» **Exercise objective**
The first line of the entries through the line bearing "let log := if 6 <? log then 6 else log in": copy these lines exactly and return nothing else.

» **Data in this exercise**
============

(* ===== verification/Super.v ===== *)
(** * The superblock

    Core/lwext4/include/ext4_super.h and src/ext4_super.c: accessors, feature
    tests, group arithmetic, the superblock checksum and the simple validation
    of [ext4_sb_check].  A superblock is the 1024 bytes of
    [struct ext4_sblock].  The transfers to and from the device are in
    Trans.v. *)

From S2P Require Import Prelude Layout Types Crc.

Definition sb_get (f : field) (s : list Z) : Z := rd f 0 s.
Definition sb_set (f : field) (v : Z) (s : list Z) : list Z := wr f 0 v s.

Definition ext4_sb_get_blocks_cnt (s : list Z) : Z :=
  Z.lor (u64 (Z.shiftl (sb_get sb_blocks_count_hi s) 32)) (sb_get sb_blocks_count_lo s).

Definition ext4_sb_get_free_blocks_cnt (s : list Z) : Z :=
  Z.lor (u64 (Z.shiftl (sb_get sb_free_blocks_count_hi s) 32))
        (sb_get sb_free_blocks_count_lo s).

Definition ext4_sb_set_blocks_cnt (cnt : Z) (s : list Z) : list Z :=
  sb_set sb_blocks_count_hi (Z.shiftr cnt 32)
    (sb_set sb_blocks_count_lo (Z.shiftr (u64 (Z.shiftl cnt 32)) 32) s).

Definition ext4_sb_set_free_blocks_cnt (cnt : Z) (s : list Z) : list Z :=
  sb_set sb_free_blocks_count_hi (Z.shiftr cnt 32)
    (sb_set sb_free_blocks_count_lo (Z.shiftr (u64 (Z.shiftl cnt 32)) 32) s).

Definition ext4_sb_get_block_size (s : list Z) : Z :=
  let log := sb_get sb_log_block_size s in
  let log := if 6 <? log then 6 else log in
  Z.shiftl 1024 log.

============

» **Solution for this task**
(* ===== verification/Super.v ===== *)
(** * The superblock

    Core/lwext4/include/ext4_super.h and src/ext4_super.c: accessors, feature
    tests, group arithmetic, the superblock checksum and the simple validation
    of [ext4_sb_check].  A superblock is the 1024 bytes of
    [struct ext4_sblock].  The transfers to and from the device are in
    Trans.v. *)

From S2P Require Import Prelude Layout Types Crc.

Definition sb_get (f : field) (s : list Z) : Z := rd f 0 s.
Definition sb_set (f : field) (v : Z) (s : list Z) : list Z := wr f 0 v s.

Definition ext4_sb_get_blocks_cnt (s : list Z) : Z :=
  Z.lor (u64 (Z.shiftl (sb_get sb_blocks_count_hi s) 32)) (sb_get sb_blocks_count_lo s).

Definition ext4_sb_get_free_blocks_cnt (s : list Z) : Z :=
  Z.lor (u64 (Z.shiftl (sb_get sb_free_blocks_count_hi s) 32))
        (sb_get sb_free_blocks_count_lo s).

Definition ext4_sb_set_blocks_cnt (cnt : Z) (s : list Z) : list Z :=
  sb_set sb_blocks_count_hi (Z.shiftr cnt 32)
    (sb_set sb_blocks_count_lo (Z.shiftr (u64 (Z.shiftl cnt 32)) 32) s).

Definition ext4_sb_set_free_blocks_cnt (cnt : Z) (s : list Z) : list Z :=
  sb_set sb_free_blocks_count_hi (Z.shiftr cnt 32)
    (sb_set sb_free_blocks_count_lo (Z.shiftr (u64 (Z.shiftl cnt 32)) 32) s).

Definition ext4_sb_get_block_size (s : list Z) : Z :=
  let log := sb_get sb_log_block_size s in
  let log := if 6 <? log then 6 else log in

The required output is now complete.